Nevertheless, the text below lays out the type of activities that occur in across the engagement. The approach described is the support model where the RAP team leads the development as this is our most frequent approach.
Please note that a direct engagement with the RAP team at NHS England is currently only available to NHS England teams. The below is intended to help other organisations that may be developing their own RAP capabilities and are looking for guidance.
Making a RAP takes significant resources, and time. Make sure that you read through the RAP Readiness Checklist before embarking on building yours.
Initial Impressions
- Hear about RAP through show-and-tells, internal advertising, slack, etc.
- Have a look over the RAP Community of Practice pages to get a sense of what it is all about.
- Reach out to the RAP Community of Practice for a chat
- Together with someone from the RAP team, walk through the levels of RAP page and consider the team's scale of ambition.
- If you are keen to proceed, pass the request to the RAP product owner for prioritisation and resourcing
- Get a start date in the calendar.
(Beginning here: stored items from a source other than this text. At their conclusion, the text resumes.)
(* ===== verification/DtQueueSpec.v ===== *)
(** What the narrowing of the queue ([DtQueue]) amounts to: the entries that
    agree with the board where it matters, and of these the lexicographically
    largest by their versions. *)
From Stdlib Require Import ZArith Lia.
From stdpp Require Import base list numbers option sets.
From S2P Require Import Prelude EfiBase Fdt DtMatch Locate DtQueue.

(** * A lexicographic maximum, key by key *)

Fixpoint lex_le (a b : list Z) : bool :=
  match a, b with
  | x :: a', y :: b' => (x <? y) || ((x =? y) && lex_le a' b')
  | _, _ => true
  end.

Section Narrow.
Context {A : Type}.
Implicit Types (f : A -> Z) (fs : list (A -> Z)) (l : list A).

Definition max_of f l : Z := fold_right (fun e m => Z.max (f e) m) 0 l.
Definition keep_max f l : list A := filter (fun e => f e = max_of f l) l.
Definition keys fs (e : A) : list Z := map (fun f => f e) fs.
Definition narrow fs l : list A := fold_left (fun l f => keep_max f l) fs l.

(** [e] is not below any element of [l]. *)
Definition tops fs l (e : A) : Prop := Forall (fun e' => lex_le (keys fs e') (keys fs e) = true) l.
#[export] Instance tops_dec fs l e : Decision (tops fs l e).
Proof. unfold tops. apply _. Defined.

Lemma max_of_ge f l e : e ∈ l -> f e <= max_of f l.
Proof. induction 1; simpl; lia. Qed.

Lemma max_of_nonneg f l : 0 <= max_of f l.
Proof. induction l; simpl; lia. Qed.

Lemma max_of_in f l : Forall (fun e => 0 <= f e) l -> l <> [] -> exists e, e ∈ l /\ f e = max_of f l.
Proof.
  induction 1 as [|e l He Hl IH]; [done|]. intros _. destruct l as [|e' l].
  - exists e. simpl. split; [left|lia].
  - destruct IH as (x & Hx & Hm); [done|].
    change (max_of f (e :: e' :: l)) with (Z.max (f e) (max_of f (e' :: l))).
    destruct (Z.le_gt_cases (f e) (max_of f (e' :: l))).
    + exists x. split; [by right|lia].
    + exists e. split; [left|lia].
Qed.

Lemma filter_ext_in (P Q : A -> Prop) `{!forall x, Decision (P x), !forall x, Decision (Q x)} l :
  (forall x, x ∈ l -> P x <-> Q x) -> filter P l = filter Q l.
Proof.
  intros Hl. induction l as [|x l IH]; [done|]. rewrite !filter_cons, IH by (intros; apply Hl; by right).
  pose proof (Hl x ltac:(left)). by repeat case_decide; try tauto.
Qed.

Lemma tops_cons f fs l e :
  Forall (fun e => 0 <= f e) l -> e ∈ l ->
  tops (f :: fs) l e <-> f e = max_of f l /\ tops fs (keep_max f l) e.
Proof.
  intros Hl He. unfold tops, keep_max. rewrite !Forall_forall. split.
  - intros H. assert (Hm : f e = max_of f l).
    { destruct (max_of_in f l Hl) as (x & Hx & Hm); [by intros ->; inversion He|].
      specialize (H x Hx). pose proof (max_of_ge f l e He). simpl in H.
      apply orb_true_iff in H as [H|[H _]%andb_prop]; bools; lia. }
    split; [done|]. intros x [Hx1 Hx2]%list_elem_of_filter. specialize (H x Hx2). simpl in H.
    apply orb_true_iff in H as [H|[_ H]%andb_prop]; [bools; lia|done].
  - intros [Hm H] x Hx. simpl. pose proof (max_of_ge f l x Hx).
    destruct (Z.lt_ge_cases (f x) (f e)); apply orb_true_iff; [left; by apply Z.ltb_lt|right].
    rewrite (proj2 (Z.eqb_eq (f x) (f e))) by lia. apply H. apply list_elem_of_filter. split; [lia|done].
Qed.

Lemma keep_max_sublist f l : forall P : A -> Prop, Forall P l -> Forall P (keep_max f l).
Proof. intros P HP. unfold keep_max. apply Forall_forall. intros x [_ Hx]%list_elem_of_filter.
  by eapply Forall_forall in HP. Qed.

(** Keeping the maximum of each key in turn keeps the lexicographic maxima. *)
Lemma narrow_tops fs l :
  Forall (fun e => Forall (fun f => 0 <= f e) fs) l -> narrow fs l = filter (tops fs l) l.
Proof.
  revert l. induction fs as [|f fs IH]; intros l Hl.
  - simpl. induction l as [|x l IHl]; [done|]. rewrite filter_cons.
    rewrite decide_True by (unfold tops; apply Forall_forall; done). f_equal.
    rewrite IHl at 1 by (by inversion Hl). apply filter_ext_in. intros y _. unfold tops. simpl.
    by rewrite !Forall_forall.
  - assert (Hf : Forall (fun e => 0 <= f e) l).
    { eapply Forall_impl; [exact Hl|]. intros e He. by inversion He. }
    change (narrow (f :: fs) l) with (narrow fs (keep_max f l)). rewrite IH.
    + transitivity (filter (tops fs (keep_max f l)) (filter (fun e => f e = max_of f l) l)); [done|].
      rewrite list_filter_filter. apply filter_ext_in. intros x Hx.
      rewrite (tops_cons f fs l x Hf Hx). tauto.
    + apply keep_max_sublist. eapply Forall_impl; [exact Hl|]. intros e He. by inversion He.
Qed.
End Narrow.

(** * The stages *)

Lemma scan_best_max cur bi best l :
  Forall (fun e => 0 <= cur e <= bi) l -> 0 <= best <= bi ->
  (scan_best cur bi best l).1 = Z.max best (max_of cur l) /\
  filter (fun e => cur e = (scan_best cur bi best l).1) (scan_best cur bi best l).2 =
  filter (fun e => cur e = (scan_best cur bi best l).1) l.
Proof.
  intros Hl. revert best. induction Hl as [|e l He Hl IH]; intros best Hb; [split; [simpl; lia|done]|].
  cbn [scan_best max_of fold_right]. fold (max_of cur l). destruct (Z.eqb_spec (cur e) bi) as [Heq|Hne].
  - cbn [fst snd]. split; [|done].
    assert (Hm : max_of cur l <= bi); [|lia].
    clear -Hl He. induction Hl; simpl; lia.
  - set (best' := if (cur e <? bi) && (cur e >? best) then cur e else best).
    assert (Hb' : best' = Z.max best (cur e)).
    { unfold best'. rewrite Z.gtb_ltb. destruct (Z.ltb_spec (cur e) bi), (Z.ltb_spec best (cur e)); simpl; lia. }
    destruct (IH best') as [IH1 IH2]; [lia|].
    destruct (scan_best cur bi best' l) as [b r] eqn:Es. cbn [fst snd] in *.
    split; [lia|]. rewrite (filter_cons _ e l). destruct (Z.ltb_spec (cur e) best').
    + rewrite decide_False by lia. done.
    + rewrite filter_cons. by destruct (decide (cur e = b)); rewrite IH2.
Qed.

Section Best.
Variable board : BoardInfo.

(** The values of an entry and of the board are words. *)
Record entry_ok (e : dt_entry) : Prop := {
  eo_soc : 0 <= soc_rev e;
  eo_pmic : forall i, 0 <= pmic i e;
}.

Definition versions : list (dt_entry -> Z) :=
  [soc_rev; fun e => Z.land (variant_id e) 0x00ffff00; pmic 0; pmic 1; pmic 2; pmic 3].

(** The entries with the value the board has, or with 0 when no entry has
    it. *)
Definition preferred {A} `{EqDecision A} (f : dt_entry -> A) (want none : A) (l : list dt_entry) : list dt_entry :=
  if decide (Exists (fun e => f e = want) l) then filter (fun e => f e = want) l
  else filter (fun e => f e = none) l.

Definition foundry (e : dt_entry) : Z := Z.land (platform_id e) 0x00ff0000.
Definition models (e : dt_entry) : list Z := map (fun i => Z.land (pmic i e) 0xff) (seq 0 4).

(** The entries of the right foundry, and of these the ones of the right
    PMICs. *)
Definition compatible (l : list dt_entry) : list dt_entry :=
  preferred models (map (fun i => BoardPmicModel board (Z.of_nat i)) (seq 0 4)) [0; 0; 0; 0]
    (preferred foundry (u32 (Z.shiftl (BoardPlatformFoundryId board) 16)) 0 l).

Definition best_entries (l : list dt_entry) : list dt_entry :=
  filter (tops versions (compatible l)) (compatible l).

Lemma existsb_Exists {A} `{EqDecision A} (f : dt_entry -> A) v l :
  existsb (fun e => bool_decide (f e = v)) l = bool_decide (Exists (fun e => f e = v) l).
Proof.
  symmetry. destruct (existsb _ l) eqn:E.
  - apply existsb_exists in E as (x & Hx & Hv). apply bool_decide_eq_true in Hv.
    apply bool_decide_eq_true, Exists_exists. exists x. split; [by apply list_elem_of_In|done].
  - apply bool_decide_eq_false. intros (x & Hx & Hv)%Exists_exists.
    rewrite <- not_true_iff_false in E. apply E, existsb_exists. exists x.
    split; [by apply list_elem_of_In|by apply bool_decide_eq_true].
Qed.

Lemma compat_preferred info current want none l :
  compat_info board info = Some (current, want, none) ->
  (platform_dt_absolute_compat_match board l info).2 = preferred current want none l.
Proof.
  intros E. unfold platform_dt_absolute_compat_match, preferred. rewrite E. cbn [snd].
  rewrite existsb_Exists. case_bool_decide; by case_decide.
Qed.

Lemma preferred_single (f : dt_entry -> Z) want none l :
  preferred (fun e => [f e]) [want] [none] l = preferred f want none l.
Proof.
  unfold preferred. destruct (decide (Exists (fun e => f e = want) l)) as [He|He].
  - rewrite decide_True by (eapply Exists_impl; [exact He|]; by intros ? ->).
    apply filter_ext_in. intros. split; [by intros [= ->]|by intros ->].
  - rewrite decide_False; [|intros H; apply He; eapply Exists_impl; [exact H|]; by intros ? [= ->]].
    apply filter_ext_in. intros. split; [by intros [= ->]|by intros ->].
Qed.

Lemma preferred_all {A} `{EqDecision A} (f : dt_entry -> A) want none l :
  Forall (fun e => f e = want) l -> preferred f want none l = l.
Proof.
  intros Hl. unfold preferred.
  assert (Hid : filter (fun e => f e = want) l = l).
  { induction Hl as [|e l He Hl IH]; [done|]. by rewrite filter_cons, decide_True, IH. }
  destruct l as [|e l]; [by destruct (decide _)|].
  rewrite decide_True; [done|]. left. by inversion Hl.
Qed.

Lemma preferred_Forall {A} `{EqDecision A} (f : dt_entry -> A) want none l (P : dt_entry -> Prop) :
  Forall P l -> Forall P (preferred f want none l).
Proof.
  intros HP. unfold preferred. case_decide; apply Forall_forall; intros x [_ Hx]%list_elem_of_filter;
    by eapply Forall_forall in HP.
Qed.

Lemma update_keep_max info current bi l :
  version_info board info = Some (current, bi) -> Forall (fun e => 0 <= current e <= bi) l ->
  (update_dtb_entry_node board l info).2 = keep_max current l.
Proof.
  intros E Hl. destruct l as [|e0 l0]; [unfold update_dtb_entry_node; by rewrite E|].
  assert (0 <= bi) by (inversion Hl; lia). set (l := e0 :: l0) in *. unfold update_dtb_entry_node. rewrite E.
  destruct (scan_best_max current bi 0 l Hl) as [H1 H2]; [lia|].
  destruct (scan_best current bi 0 l) as [b r]. cbn [fst snd] in *. rewrite H2. unfold keep_max.
  pose proof (max_of_nonneg current l). apply filter_ext_in. intros. lia.
Qed.

(** The bounds [platform_dt_absolute_match] guarantees. *)
Lemma absolute_bounds e :
  absolute_match board e = true ->
  Z.land (board_hw_subtype e) 0x700 = Z.land (BoardPlatformHlosSubType board) 0x700 /\
  soc_rev e <= BoardPlatformChipVersion board /\
  Z.land (variant_id e) 0x00ffff00 <= Z.land (BoardTargetId board) 0x00ffff00 /\
  pmic 0 e <= BoardPmicTarget board 0 /\ pmic 1 e <= BoardPmicTarget board 1 /\
  pmic 2 e <= BoardPmicTarget board 2 /\ pmic 3 e <= BoardPmicTarget board 3.
Proof. unfold absolute_match. intros H. repeat (apply andb_prop in H as [H ?]). bools. done. Qed.

Definition fits_board (e : dt_entry) : Prop := absolute_match board e = true /\ entry_ok e.

Lemma version_bounds info current bi e :
  version_info board info = Some (current, bi) -> fits_board e -> 0 <= current e <= bi.
Proof.
  intros E [(_ & H1 & H2 & H3 & H4 & H5 & H6)%absolute_bounds [Hs Hp]].
  destruct info; simplify_eq/=; auto.
  split; [|done]. apply Z.land_nonneg. by right.
Qed.

Lemma update_stage info current bi l :
  version_info board info = Some (current, bi) -> Forall fits_board l ->
  (update_dtb_entry_node board l info).2 = keep_max current l /\ Forall fits_board (keep_max current l).
Proof.
  intros E Hl. split; [|by apply keep_max_sublist]. eapply update_keep_max; [exact E|].
  eapply Forall_impl; [exact Hl|]. intros e. by eapply version_bounds.
Qed.

Lemma match_best_spec l :
  Forall fits_board l ->
  platform_dt_match_best board l = (head (best_entries l), best_entries l).
Proof.
  intros Hl. unfold platform_dt_match_best.
  rewrite (compat_preferred DTB_FOUNDRY _ _ _ l eq_refl), preferred_single.
  set (l1 := preferred _ _ _ l). assert (H1 : Forall fits_board l1) by by apply preferred_Forall.
  rewrite (compat_preferred DTB_DDR _ _ _ l1 eq_refl), preferred_single, preferred_all; cycle 1.
  { eapply Forall_impl; [exact H1|]. intros e [He _]. by apply absolute_bounds in He as (? & _). }
  rewrite (compat_preferred DTB_PMIC_MODEL _ _ _ l1 eq_refl).
  set (l2 := preferred _ _ _ l1). assert (H2 : Forall fits_board l2) by by apply preferred_Forall.
  destruct (update_stage DTB_SOC _ _ l2 eq_refl H2) as [-> H3].
  destruct (update_stage DTB_MAJOR_MINOR _ _ _ eq_refl H3) as [-> H4].
  destruct (update_stage DTB_PMIC0 _ _ _ eq_refl H4) as [-> H5].
  destruct (update_stage DTB_PMIC1 _ _ _ eq_refl H5) as [-> H6].
  destruct (update_stage DTB_PMIC2 _ _ _ eq_refl H6) as [-> H7].
  destruct (update_stage DTB_PMIC3 _ _ _ eq_refl H7) as [-> _].
  assert (Hn : narrow versions l2 = best_entries l).
  { unfold best_entries. change (compatible l) with l2. apply narrow_tops.
    eapply Forall_impl; [exact H2|]. intros e He.
    pose proof (fun info current bi Ev => version_bounds info current bi e Ev He) as Hv.
    pose proof (Hv DTB_SOC _ _ eq_refl). pose proof (Hv DTB_MAJOR_MINOR _ _ eq_refl).
    pose proof (Hv DTB_PMIC0 _ _ eq_refl). pose proof (Hv DTB_PMIC1 _ _ eq_refl).
    pose proof (Hv DTB_PMIC2 _ _ eq_refl). pose proof (Hv DTB_PMIC3 _ _ eq_refl).
    unfold versions. rewrite !Forall_cons. split_and!; [tauto..|done]. }
  unfold narrow, versions in Hn. simpl in Hn. by rewrite Hn.
Qed.
End Best.
Lemma pmic_width s :
  exists q, fdt_getprop (R := R) fdt 0 (L "qcom,pmic-id-size") s = (Go q, s) /\
    (match q.1 with
     | Some PmicPropSz => if q.2 >? 0 then n ← fdt32 fdt PmicPropSz; mret (s32 n) else mret PMIC_IDX4
     | None => mret PMIC_IDX4
     end : M S R Z) s = (Go (Z.of_nat (ti_width t)), s).
Proof.
  pose proof (hi_width _ _ I) as Hwd. destruct (hi_size _ _ I) as [Hp|[Hp Hw]].
  - destruct (getprop_some (R := R) _ _ _ _ _ _ T _ _ s Hp ltac:(no_nul)) as (p & Hr & Hv).
    eexists. split; [exact Hr|]. rewrite length_be_put in Hv. cbn [fst snd].
    rewrite length_be_put. change (Z.of_nat 4 >? 0) with true. cbv iota.
    rewrite (bind_go _ _ _ _ _ (fdt32_word _ _ (Z.of_nat (ti_width t)) _
      ltac:(unfold word; change 4 with (Z.of_nat 4); rewrite Hv; simpl; f_equal; apply be_get_put_small; lia))).
    by rewrite s32_small by lia.
  - exists (None, - FDT_ERR_NOTFOUND). split; [by apply (getprop_none _ _ _ _ _ _ T _ _ Hp ltac:(no_nul))|].
    by rewrite Hw.
Qed.

Lemma match_pmic_at a cur s :
  info_of a cur ->
  exists cur', match_pmic (R := R) board fdt 0 cur s = (Go (true, cur'), s) /\ info_of a cur' /\
    DtMatchVal cur' = Z.lor (DtMatchVal cur) (best_pmic board (ti_pmic t)).
Proof.
  intros Ha. pose proof (hi_pmic _ _ I) as Hp. destruct (hi_words _ _ I) as (_ & Hw & _).
  destruct (hi_small _ _ I) as [_ Hsm]. pose proof (hi_width _ _ I) as Hwd. pose proof (hi_entry _ _ I) as He.
  unfold match_pmic. destruct (ti_pmic t) as [|e l] eqn:E.
  { rewrite (bind_go _ _ _ _ _ (getprop_none _ _ _ _ _ _ T _ _ Hp ltac:(no_nul))). cbn [fst snd].
    exists cur. split; [done|]. split; [done|]. by rewrite Z.lor_0_r. }
  destruct (getprop_some (R := R) _ _ _ _ _ _ T _ _ s Hp ltac:(no_nul)) as (p & Hr & Hv).
  rewrite (bind_go _ _ _ _ _ Hr). cbn [fst snd]. set (l' := e :: l) in *.
  assert (Hlen : length (mjoin l') = (ti_width t * length l')%nat).
  { clear -He. induction He as [|x l' Hx _ IH]; [simpl; lia|]. simpl. rewrite length_app. simpl in IH. lia. }
  assert (Hn : Z.of_nat (length (words (mjoin l'))) = Z.of_nat (length l') * (4 * Z.of_nat (ti_width t))).
  { rewrite length_words, Hlen. lia. }
  assert (Hpos : 0 < Z.of_nat (length l')) by (unfold l'; simpl; lia).
  rewrite Z.gtb_ltb, (proj2 (Z.ltb_lt 0 _)) by nia.
  destruct (pmic_width s) as (q & Hq & Hqw). rewrite (bind_go _ _ _ _ _ Hq), (bind_go _ _ _ _ _ Hqw).
  rewrite (Z.mul_comm (Z.of_nat (ti_width t)) 4), u64_small, s32_small by lia.
  rewrite (proj2 (Z.eqb_neq (4 * Z.of_nat (ti_width t)) 0)) by lia. rewrite Hn.
  rewrite Z.rem_mul, Z.quot_mul by lia. cbn [Z.eqb negb]. rewrite (u32_small (Z.of_nat (length l'))) by nia.
  destruct (read_best_pmic (R := R) board fdt p (ti_width t) l' s) as (best & Hb & [Hb1 Hb2] & Hm); [|done|lia|].
  { by apply words_in_value. }
  rewrite (bind_go _ _ _ _ _ Hb). destruct Ha as (Ha & Hl1 & Hl2).
  destruct (copy_elems_at (R := R) (ti_width t) (DtPmicModel cur) (pi_Model best) s) as (ms & H1 & H1l); [lia|done..|].
  destruct (copy_elems_at (R := R) (ti_width t) (DtPmicRev cur) (pi_Rev best) s) as (rs & H2 & H2l); [lia|done..|].
  rewrite (bind_go _ _ _ _ _ H1), (bind_go _ _ _ _ _ H2). eexists. split; [done|]. split; [done|].
  by rewrite <- Hm.
Qed.

Lemma match_oem_at a cur s :
  info_of a cur ->
  exists cur', match_oem (R := R) board fdt 0 cur s = (Go cur', s) /\ info_of a cur' /\
    DtMatchVal cur' = Z.lor (DtMatchVal cur) (oem_score board (ti_oem t)).
Proof.
  intros Ha. pose proof (hi_oem _ _ I) as Hp. unfold match_oem, oem_score.
  destruct (BoardOEMVariantId board =? 0).
  { exists cur. split; [done|]. split; [done|]. by rewrite Z.lor_0_r. }
  destruct (ti_oem t) as [v|]; cycle 1.
  { rewrite (bind_go _ _ _ _ _ (getprop_none _ _ _ _ _ _ T _ _ Hp ltac:(no_nul))). by eexists. }
  destruct Hp as [more Hp].
  destruct (getprop_some (R := R) _ _ _ _ _ _ T _ _ s Hp ltac:(no_nul)) as (p & Hr & Hv).
  rewrite (bind_go _ _ _ _ _ Hr). cbn [fst snd]. rewrite length_app, length_be_put.
  rewrite Z.gtb_ltb, (proj2 (Z.ltb_lt 0 _)) by lia. apply buf_read_prefix in Hv. rewrite length_be_put in Hv.
  change 4 with (Z.of_nat 4). rewrite Hv. eexists. split; [done|]. split; [done|].
  cbn [add_match set_match set_oem DtMatchVal DtOEMVariantId]. rewrite oem_byte. by destruct (_ =? _).
Qed.

(** The match value is the score of the ids, whatever is known of the tree
    before. *)
Lemma match_tree_at a cur s :
  info_of a cur ->
  exists cur', match_tree (R := R) board fdt 0 cur s = (Go cur', s) /\ info_of a cur' /\
    DtMatchVal cur' = score board t.
Proof.
  intros Ha. unfold match_tree, score.
  destruct (match_platform_at a (set_match 0 cur) s) as (c1 & H1 & Ha1 & Hm1); [done|done|].
  rewrite (bind_go _ _ _ _ _ H1). destruct (bool_decide _ && _) eqn:Ep; cbn [negb].
  { exists c1. split; [done|]. split; [done|]. rewrite Hm1.
    apply andb_prop in Ep as [_ Ep]. bools. done. }
  destruct (match_board_at a c1 s Ha1) as (q & st & c2 & Hq & H2 & Ha2 & Hm2).
  rewrite (bind_go _ _ _ _ _ Hq), (bind_go _ _ _ _ _ H2).
  destruct (default _ _) as [b|]; destruct Hm2 as [Hst Hm2]; cycle 1.
  { rewrite (proj2 (Z.eqb_neq _ _) Hst). by exists c2. }
  rewrite (proj2 (Z.eqb_eq _ _) Hst). cbn [negb].
  destruct (match_pmic_at a c2 s Ha2) as (c3 & H3 & Ha3 & Hm3). rewrite (bind_go _ _ _ _ _ H3). cbn [negb].
  destruct (match_oem_at a c3 s Ha3) as (c4 & H4 & Ha4 & Hm4). rewrite H4. exists c4.
  split; [done|]. split; [done|]. by rewrite Hm4, Hm3, Hm2, Hm1.
Qed.

(** [ReadDtbFindMatch] on the tree. *)
Lemma find_match_at a cur best E s :
  info_of a cur ->
  exists cur', info_of a cur' /\ DtMatchVal cur' = score board t /\
    ReadDtbFindMatch (R := R) board fdt cur best E s =
    (Go (taken E best cur', cur', if taken E best cur' then cur' else best), s).
Proof.
  intros Ha. unfold ReadDtbFindMatch.
  rewrite (bind_go _ _ _ _ _ (root_path _ _ _ _ _ _ T s)). cbn [Z.ltb Z.compare].
  destruct (match_tree_at a cur s Ha) as (cur' & Hr & Ha' & Hm). rewrite (bind_go _ _ _ _ _ Hr).
  by exists cur'.
Qed.
End Whole.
Think about publication timing, team capacity, etc. to choose a good time.
Setting the foundation
- Team lead goes through the Rap Readiness checklist
- Team identifies that they have the requisite resources in place. They pay particular attention to the time requirements identified in the RAP Readiness Checklist
- Identify a publication/product that needs taking through RAP process
- Identify people in the publication team who will learn RAP process (PO and min 2 analysts)
- Identify people in the RAP team, or those familiar with RAP practices, to support the publication team through RAP transition
- Set up a Jira board for tracking work and confluence space for documenting learning, agreed decisions
- Teams meet and ice breaker session to get to know each other. Set out the plan for the engagement, review roles and responsibilities, lessons learned from previous projects, etc.
- Team agree an end-point for the project (i.e., silver RAP).
Getting stuck in
- Pair up analysts from publication and RAP teams. These coding buddies will work collaboratively for the rest of the project.
- Identify the 'thin slice' of the publication that we will aim to replicate in the first phase.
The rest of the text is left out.